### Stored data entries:
--------------------
Definition finance_response (stock : option (list (string * json)))
  (err : option string) : GoogleFinance.GoogleFinanceResponseData :=
  {| GoogleFinance.search_metadata := [];
     GoogleFinance.search_parameters := [];
     GoogleFinance.markets := None;
     GoogleFinance.stock_info := stock;
     GoogleFinance.graph := None;
     GoogleFinance.news_results := None;
     GoogleFinance.people_also_search_for := None;
     GoogleFinance.error := err |}.

(** The markdown document that consists of the Error section alone. *)
Definition error_document (message : string) : string :=
  py_join LF ["# Error"; message; EmptyString].

(** ** Statements about the payloads, the library calls and the URLs *)

(** The [api_key] member of the [search_parameters] member of a payload *)
Definition disclosed_api_key (payload : json) : py_result json :=
  search_parameters ← py_getitem payload "search_parameters";
  py_getitem search_parameters "api_key".

(** The call [get_transcript] makes to the transcript library. *)
Definition transcript_call (video_id : string)
  (args : YouTubeTranscript.YouTubeTranscriptArgs) : YouTubeTranscript.fetch_call :=
  {| YouTubeTranscript.fetched_video := video_id;
     YouTubeTranscript.proxies :=
       if truthy_str (YouTubeTranscript.proxy args)
       then Some [("https", opt_str (YouTubeTranscript.proxy args))] else None;
     YouTubeTranscript.cookies := YouTubeTranscript.cookies_path args |}.

(** The request for the text of a video, and a library that knows one
    English transcript of it. *)
Definition hello_request : YouTubeTranscript.YouTubeTranscriptArgs :=
  {| YouTubeTranscript.video_url := "dQw4w9WgXcQ";
     YouTubeTranscript.with_timestamps := Some false;
     YouTubeTranscript.language := Some "en";
     YouTubeTranscript.preserve_formatting := Some false;
     YouTubeTranscript.cookies_path := None;
     YouTubeTranscript.proxy := None;
     YouTubeTranscript.raw_json := Some false;
     YouTubeTranscript.readable_json := Some false;
     YouTubeTranscript.text_transcript := Some true |}.

Definition hello_library (call : YouTubeTranscript.fetch_call)
  : py_result YouTubeTranscript.TranscriptList :=
  Return
    {| YouTubeTranscript.find_transcript := fun _ =>
         Return {| YouTubeTranscript.fetch :=
                     Return (JArray [JObject [("text", JString "hello");
                                              ("start", JFloat "0.0")];
                                     JObject [("text", JString "world");
                                              ("start", JFloat "1.5")]]) |};
       YouTubeTranscript.transcripts := [] |}.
--------------------
### BRIEF:
The lines above from the one containing "args))] else None;" through the one containing "Return (JArray [JObject" are to be set down exactly, and no others.

### TASK RESULT:
       then Some [("https", opt_str (YouTubeTranscript.proxy args))] else None;
     YouTubeTranscript.cookies := YouTubeTranscript.cookies_path args |}.

(** The request for the text of a video, and a library that knows one
    English transcript of it. *)
Definition hello_request : YouTubeTranscript.YouTubeTranscriptArgs :=
  {| YouTubeTranscript.video_url := "dQw4w9WgXcQ";
     YouTubeTranscript.with_timestamps := Some false;
     YouTubeTranscript.language := Some "en";
     YouTubeTranscript.preserve_formatting := Some false;
     YouTubeTranscript.cookies_path := None;
     YouTubeTranscript.proxy := None;
     YouTubeTranscript.raw_json := Some false;
     YouTubeTranscript.readable_json := Some false;
     YouTubeTranscript.text_transcript := Some true |}.

Definition hello_library (call : YouTubeTranscript.fetch_call)
  : py_result YouTubeTranscript.TranscriptList :=
  Return
    {| YouTubeTranscript.find_transcript := fun _ =>
         Return {| YouTubeTranscript.fetch :=
                     Return (JArray [JObject [("text", JString "hello");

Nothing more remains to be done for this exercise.